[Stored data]
◇ ◇ ◇ ◇

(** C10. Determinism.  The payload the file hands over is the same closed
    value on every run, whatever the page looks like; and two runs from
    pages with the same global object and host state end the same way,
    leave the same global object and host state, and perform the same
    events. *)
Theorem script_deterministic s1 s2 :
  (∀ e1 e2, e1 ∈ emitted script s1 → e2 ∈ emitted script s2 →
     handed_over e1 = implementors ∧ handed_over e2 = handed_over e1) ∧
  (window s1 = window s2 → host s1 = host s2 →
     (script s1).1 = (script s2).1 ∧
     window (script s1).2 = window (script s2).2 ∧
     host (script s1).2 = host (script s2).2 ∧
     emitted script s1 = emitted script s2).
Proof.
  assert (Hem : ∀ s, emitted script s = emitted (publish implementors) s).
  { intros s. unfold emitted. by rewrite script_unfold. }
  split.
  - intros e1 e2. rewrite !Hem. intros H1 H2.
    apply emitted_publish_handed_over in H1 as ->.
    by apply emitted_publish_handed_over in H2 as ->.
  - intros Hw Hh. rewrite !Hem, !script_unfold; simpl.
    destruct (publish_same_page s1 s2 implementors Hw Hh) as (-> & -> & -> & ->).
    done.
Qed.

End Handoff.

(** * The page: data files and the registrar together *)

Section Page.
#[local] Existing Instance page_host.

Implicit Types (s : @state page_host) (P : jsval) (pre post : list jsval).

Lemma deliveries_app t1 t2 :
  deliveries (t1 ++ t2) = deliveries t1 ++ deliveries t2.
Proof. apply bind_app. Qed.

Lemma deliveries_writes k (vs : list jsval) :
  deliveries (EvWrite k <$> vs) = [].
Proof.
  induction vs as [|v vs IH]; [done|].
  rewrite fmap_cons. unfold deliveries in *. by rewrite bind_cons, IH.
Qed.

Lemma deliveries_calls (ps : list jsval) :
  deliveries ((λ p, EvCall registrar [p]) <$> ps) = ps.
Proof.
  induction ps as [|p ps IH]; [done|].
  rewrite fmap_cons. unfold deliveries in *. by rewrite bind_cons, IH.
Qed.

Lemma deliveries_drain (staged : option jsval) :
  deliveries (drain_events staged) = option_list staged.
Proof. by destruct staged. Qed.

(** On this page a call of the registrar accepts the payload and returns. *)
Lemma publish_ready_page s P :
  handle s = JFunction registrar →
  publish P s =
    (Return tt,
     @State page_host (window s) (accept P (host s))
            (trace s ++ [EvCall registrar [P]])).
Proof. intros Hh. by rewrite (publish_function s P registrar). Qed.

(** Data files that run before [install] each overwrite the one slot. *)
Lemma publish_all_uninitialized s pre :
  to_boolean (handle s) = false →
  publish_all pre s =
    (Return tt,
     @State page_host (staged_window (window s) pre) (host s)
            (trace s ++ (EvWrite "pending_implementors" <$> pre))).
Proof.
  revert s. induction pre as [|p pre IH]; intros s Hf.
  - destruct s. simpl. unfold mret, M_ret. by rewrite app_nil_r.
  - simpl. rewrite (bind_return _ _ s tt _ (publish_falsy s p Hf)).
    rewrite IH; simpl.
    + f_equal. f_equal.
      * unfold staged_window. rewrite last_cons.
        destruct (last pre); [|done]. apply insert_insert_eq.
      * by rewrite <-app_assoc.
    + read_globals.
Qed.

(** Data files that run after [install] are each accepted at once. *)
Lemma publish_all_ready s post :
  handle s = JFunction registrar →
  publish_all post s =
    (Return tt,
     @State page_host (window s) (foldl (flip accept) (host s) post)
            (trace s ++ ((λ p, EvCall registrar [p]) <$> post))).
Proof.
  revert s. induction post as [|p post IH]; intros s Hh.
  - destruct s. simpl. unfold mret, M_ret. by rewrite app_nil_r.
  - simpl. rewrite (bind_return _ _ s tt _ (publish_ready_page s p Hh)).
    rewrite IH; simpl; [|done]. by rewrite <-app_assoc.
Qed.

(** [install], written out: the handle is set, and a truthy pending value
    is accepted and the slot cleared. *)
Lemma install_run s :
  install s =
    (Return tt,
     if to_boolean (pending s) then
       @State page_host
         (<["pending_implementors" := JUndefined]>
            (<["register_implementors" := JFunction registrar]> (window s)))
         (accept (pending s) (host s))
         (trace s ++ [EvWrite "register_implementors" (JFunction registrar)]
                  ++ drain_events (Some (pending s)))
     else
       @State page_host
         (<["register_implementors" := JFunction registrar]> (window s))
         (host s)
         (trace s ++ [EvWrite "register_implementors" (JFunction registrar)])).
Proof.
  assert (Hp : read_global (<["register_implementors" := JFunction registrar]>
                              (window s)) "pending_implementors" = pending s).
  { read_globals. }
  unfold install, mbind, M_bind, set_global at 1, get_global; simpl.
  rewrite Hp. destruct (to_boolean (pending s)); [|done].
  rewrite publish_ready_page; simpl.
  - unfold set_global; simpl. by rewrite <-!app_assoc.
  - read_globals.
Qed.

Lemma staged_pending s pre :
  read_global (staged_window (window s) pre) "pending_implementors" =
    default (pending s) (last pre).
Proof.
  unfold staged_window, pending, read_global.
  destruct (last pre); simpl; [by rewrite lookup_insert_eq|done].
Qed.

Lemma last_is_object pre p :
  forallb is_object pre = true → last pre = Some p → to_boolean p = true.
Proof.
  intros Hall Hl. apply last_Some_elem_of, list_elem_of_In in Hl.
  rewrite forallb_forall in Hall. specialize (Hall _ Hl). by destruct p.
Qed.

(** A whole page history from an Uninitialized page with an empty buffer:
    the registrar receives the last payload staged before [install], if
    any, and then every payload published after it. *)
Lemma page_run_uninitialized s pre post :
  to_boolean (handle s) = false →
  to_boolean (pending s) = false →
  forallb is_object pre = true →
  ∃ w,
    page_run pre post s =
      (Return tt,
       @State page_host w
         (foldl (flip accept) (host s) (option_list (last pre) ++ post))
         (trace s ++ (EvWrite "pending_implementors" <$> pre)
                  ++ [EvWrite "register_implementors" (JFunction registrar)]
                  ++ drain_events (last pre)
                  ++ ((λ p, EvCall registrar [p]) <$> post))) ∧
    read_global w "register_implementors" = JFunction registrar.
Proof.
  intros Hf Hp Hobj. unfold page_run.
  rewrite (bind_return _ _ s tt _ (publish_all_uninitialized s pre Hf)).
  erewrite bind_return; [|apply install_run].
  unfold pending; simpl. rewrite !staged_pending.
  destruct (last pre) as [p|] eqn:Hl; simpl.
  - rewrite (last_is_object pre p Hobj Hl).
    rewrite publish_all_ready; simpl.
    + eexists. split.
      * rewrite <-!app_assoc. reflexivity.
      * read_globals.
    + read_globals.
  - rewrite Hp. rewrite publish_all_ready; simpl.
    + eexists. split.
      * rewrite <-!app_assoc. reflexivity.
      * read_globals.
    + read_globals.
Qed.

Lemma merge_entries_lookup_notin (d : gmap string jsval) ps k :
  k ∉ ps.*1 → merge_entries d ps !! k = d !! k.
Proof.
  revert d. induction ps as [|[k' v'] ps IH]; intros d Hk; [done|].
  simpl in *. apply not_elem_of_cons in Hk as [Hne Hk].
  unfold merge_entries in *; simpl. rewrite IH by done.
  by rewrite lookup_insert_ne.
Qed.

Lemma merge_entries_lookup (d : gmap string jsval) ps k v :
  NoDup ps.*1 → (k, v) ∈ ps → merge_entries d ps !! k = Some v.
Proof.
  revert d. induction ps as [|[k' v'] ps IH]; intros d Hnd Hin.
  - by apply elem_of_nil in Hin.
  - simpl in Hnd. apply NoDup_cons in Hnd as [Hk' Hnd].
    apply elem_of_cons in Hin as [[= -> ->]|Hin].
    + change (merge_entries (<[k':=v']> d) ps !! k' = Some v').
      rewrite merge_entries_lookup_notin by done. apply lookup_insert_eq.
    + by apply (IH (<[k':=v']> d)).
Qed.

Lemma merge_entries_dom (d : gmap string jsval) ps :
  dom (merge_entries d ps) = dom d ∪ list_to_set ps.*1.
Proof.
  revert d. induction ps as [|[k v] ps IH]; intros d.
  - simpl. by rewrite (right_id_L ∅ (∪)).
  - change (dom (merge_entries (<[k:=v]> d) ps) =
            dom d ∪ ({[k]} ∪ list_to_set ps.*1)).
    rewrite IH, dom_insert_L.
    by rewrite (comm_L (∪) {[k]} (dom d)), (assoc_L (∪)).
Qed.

◇ ◇ ◇ ◇

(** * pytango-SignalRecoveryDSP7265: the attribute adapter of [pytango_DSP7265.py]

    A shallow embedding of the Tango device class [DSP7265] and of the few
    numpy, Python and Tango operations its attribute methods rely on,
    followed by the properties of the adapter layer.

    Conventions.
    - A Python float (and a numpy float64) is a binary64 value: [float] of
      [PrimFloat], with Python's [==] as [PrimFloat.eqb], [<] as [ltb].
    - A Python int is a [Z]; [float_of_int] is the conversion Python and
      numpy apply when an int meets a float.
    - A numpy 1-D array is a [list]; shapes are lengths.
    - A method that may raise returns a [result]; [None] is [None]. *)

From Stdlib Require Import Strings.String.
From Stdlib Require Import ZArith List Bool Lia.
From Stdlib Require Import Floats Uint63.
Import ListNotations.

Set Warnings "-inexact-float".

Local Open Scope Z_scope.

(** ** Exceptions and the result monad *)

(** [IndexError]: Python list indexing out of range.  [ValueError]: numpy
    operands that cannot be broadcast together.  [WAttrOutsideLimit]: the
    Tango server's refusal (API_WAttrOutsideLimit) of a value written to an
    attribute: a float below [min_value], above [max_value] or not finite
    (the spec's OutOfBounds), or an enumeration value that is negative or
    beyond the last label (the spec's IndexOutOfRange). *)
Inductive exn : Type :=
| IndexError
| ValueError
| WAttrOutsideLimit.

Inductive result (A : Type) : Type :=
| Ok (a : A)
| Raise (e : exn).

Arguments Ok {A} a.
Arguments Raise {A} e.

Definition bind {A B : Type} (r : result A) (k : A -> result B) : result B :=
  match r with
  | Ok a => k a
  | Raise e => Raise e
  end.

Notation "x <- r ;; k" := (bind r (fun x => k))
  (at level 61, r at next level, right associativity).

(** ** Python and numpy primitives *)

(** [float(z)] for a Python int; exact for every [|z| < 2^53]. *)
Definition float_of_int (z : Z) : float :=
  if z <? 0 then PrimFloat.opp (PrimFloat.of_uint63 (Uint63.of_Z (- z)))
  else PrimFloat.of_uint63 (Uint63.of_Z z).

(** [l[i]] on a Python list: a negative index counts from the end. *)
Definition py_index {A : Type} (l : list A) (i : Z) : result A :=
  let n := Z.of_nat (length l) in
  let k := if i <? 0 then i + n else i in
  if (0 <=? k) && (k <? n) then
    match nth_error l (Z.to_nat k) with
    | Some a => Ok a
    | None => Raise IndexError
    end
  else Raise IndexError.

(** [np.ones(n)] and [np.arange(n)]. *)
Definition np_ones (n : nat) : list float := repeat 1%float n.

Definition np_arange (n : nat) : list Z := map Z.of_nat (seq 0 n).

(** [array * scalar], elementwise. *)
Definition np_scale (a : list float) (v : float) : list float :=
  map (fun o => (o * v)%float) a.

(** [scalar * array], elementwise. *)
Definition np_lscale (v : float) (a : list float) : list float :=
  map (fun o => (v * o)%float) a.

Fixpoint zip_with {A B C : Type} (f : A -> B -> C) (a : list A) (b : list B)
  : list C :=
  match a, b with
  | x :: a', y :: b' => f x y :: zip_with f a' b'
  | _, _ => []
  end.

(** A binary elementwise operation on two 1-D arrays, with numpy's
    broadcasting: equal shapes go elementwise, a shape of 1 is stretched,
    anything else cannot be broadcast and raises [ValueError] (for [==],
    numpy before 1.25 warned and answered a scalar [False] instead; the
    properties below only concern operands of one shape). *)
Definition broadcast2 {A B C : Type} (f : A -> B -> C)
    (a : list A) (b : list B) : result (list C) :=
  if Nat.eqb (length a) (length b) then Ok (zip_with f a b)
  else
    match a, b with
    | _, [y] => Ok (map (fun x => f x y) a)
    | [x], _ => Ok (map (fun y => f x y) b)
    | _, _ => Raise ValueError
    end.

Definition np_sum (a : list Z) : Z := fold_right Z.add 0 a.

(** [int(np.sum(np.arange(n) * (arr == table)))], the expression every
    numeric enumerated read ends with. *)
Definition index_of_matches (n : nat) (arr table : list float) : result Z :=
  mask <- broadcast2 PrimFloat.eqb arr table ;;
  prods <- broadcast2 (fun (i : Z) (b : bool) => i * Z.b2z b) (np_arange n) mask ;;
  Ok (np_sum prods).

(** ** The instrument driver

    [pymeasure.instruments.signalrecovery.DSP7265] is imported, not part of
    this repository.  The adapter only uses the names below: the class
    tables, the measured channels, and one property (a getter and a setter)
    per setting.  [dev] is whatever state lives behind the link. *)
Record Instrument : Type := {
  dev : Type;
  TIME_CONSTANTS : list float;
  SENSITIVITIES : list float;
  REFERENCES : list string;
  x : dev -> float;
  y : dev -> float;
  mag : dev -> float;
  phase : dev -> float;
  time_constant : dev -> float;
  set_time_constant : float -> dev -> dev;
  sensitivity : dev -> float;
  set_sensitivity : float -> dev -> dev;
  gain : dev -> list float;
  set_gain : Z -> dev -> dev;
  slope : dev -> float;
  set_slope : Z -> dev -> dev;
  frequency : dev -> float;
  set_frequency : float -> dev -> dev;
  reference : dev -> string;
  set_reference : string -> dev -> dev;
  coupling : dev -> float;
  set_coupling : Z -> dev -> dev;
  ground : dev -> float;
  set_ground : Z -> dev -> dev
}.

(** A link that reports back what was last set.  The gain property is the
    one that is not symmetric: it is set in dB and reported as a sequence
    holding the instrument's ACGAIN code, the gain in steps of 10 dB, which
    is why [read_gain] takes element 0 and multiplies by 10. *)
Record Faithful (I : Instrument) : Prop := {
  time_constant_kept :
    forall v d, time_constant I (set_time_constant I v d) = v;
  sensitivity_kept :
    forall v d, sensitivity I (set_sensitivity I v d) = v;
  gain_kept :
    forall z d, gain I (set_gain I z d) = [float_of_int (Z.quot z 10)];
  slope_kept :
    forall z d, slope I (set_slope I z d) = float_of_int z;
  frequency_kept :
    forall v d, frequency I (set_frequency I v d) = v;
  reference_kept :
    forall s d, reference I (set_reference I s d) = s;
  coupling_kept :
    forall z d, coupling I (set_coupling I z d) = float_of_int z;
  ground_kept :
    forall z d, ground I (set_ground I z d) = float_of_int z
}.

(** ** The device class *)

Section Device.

◇ ◇ ◇ ◇

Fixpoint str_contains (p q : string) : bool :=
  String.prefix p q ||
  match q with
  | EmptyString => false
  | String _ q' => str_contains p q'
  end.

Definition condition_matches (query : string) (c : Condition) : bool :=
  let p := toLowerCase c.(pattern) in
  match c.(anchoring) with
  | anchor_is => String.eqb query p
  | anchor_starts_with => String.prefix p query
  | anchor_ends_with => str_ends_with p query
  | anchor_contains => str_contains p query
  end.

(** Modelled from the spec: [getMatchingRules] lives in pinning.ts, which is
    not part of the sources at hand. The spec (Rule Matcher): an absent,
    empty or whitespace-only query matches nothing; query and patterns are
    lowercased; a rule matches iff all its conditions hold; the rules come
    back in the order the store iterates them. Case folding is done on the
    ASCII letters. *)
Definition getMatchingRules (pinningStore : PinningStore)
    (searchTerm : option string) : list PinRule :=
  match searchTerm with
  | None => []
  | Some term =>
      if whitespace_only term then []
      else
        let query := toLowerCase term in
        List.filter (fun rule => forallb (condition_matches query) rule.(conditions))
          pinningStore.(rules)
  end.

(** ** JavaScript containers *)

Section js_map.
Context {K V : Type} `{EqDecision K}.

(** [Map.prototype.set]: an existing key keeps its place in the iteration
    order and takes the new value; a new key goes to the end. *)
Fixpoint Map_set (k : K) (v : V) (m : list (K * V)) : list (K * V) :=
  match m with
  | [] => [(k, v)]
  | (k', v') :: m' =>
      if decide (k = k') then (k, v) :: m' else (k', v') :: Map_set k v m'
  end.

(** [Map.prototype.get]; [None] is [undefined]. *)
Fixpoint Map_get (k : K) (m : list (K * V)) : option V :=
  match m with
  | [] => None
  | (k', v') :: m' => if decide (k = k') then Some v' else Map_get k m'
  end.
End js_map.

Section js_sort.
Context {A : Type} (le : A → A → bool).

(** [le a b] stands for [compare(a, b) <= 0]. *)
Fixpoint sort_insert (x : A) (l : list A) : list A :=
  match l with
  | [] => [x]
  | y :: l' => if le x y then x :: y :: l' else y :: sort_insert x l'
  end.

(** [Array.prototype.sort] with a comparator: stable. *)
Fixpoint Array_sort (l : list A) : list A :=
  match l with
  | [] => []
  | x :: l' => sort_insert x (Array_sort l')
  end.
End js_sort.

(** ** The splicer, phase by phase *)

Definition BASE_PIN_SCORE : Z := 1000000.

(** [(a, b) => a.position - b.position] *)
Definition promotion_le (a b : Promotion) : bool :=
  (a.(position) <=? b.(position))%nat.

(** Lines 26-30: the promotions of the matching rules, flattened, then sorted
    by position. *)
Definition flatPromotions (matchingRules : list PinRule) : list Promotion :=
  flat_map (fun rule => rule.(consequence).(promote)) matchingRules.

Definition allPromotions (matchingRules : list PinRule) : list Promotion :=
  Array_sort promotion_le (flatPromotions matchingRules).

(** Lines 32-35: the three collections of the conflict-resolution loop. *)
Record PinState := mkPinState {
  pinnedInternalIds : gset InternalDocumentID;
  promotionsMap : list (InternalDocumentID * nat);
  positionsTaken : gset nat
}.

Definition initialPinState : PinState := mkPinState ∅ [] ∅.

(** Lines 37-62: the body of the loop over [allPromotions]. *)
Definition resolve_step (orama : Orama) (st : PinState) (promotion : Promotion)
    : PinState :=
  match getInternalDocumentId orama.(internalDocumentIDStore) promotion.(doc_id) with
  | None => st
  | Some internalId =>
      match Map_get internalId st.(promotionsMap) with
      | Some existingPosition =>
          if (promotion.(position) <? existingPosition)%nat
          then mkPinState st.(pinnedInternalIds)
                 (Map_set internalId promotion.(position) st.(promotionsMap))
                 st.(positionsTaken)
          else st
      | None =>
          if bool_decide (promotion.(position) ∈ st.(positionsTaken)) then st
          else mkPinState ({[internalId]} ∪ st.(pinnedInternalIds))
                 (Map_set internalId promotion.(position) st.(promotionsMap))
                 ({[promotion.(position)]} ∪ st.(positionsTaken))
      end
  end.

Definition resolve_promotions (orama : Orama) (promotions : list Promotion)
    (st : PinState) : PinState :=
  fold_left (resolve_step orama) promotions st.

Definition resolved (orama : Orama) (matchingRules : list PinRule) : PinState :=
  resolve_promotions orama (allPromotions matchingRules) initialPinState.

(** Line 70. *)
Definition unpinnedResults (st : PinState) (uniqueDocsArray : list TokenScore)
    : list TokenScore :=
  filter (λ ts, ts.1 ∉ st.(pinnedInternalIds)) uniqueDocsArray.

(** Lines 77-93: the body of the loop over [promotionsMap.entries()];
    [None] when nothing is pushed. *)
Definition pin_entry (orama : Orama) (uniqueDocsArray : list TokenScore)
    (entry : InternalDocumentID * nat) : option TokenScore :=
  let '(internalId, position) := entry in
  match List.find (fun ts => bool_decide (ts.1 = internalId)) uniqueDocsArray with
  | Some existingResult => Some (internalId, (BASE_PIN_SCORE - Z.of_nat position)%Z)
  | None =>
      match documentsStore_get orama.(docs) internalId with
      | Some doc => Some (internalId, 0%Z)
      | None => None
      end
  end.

◇ ◇ ◇ ◇

[EXERCISE GOAL] All that is needed is the exact run of lines above from the line containing "Definition np_lscale (v" through the line containing "(** A binary", both of them included.

[FINAL ANSWER]
Definition np_lscale (v : float) (a : list float) : list float :=
  map (fun o => (v * o)%float) a.

Fixpoint zip_with {A B C : Type} (f : A -> B -> C) (a : list A) (b : list B)
  : list C :=
  match a, b with
  | x :: a', y :: b' => f x y :: zip_with f a' b'
  | _, _ => []
  end.

(** A binary elementwise operation on two 1-D arrays, with numpy's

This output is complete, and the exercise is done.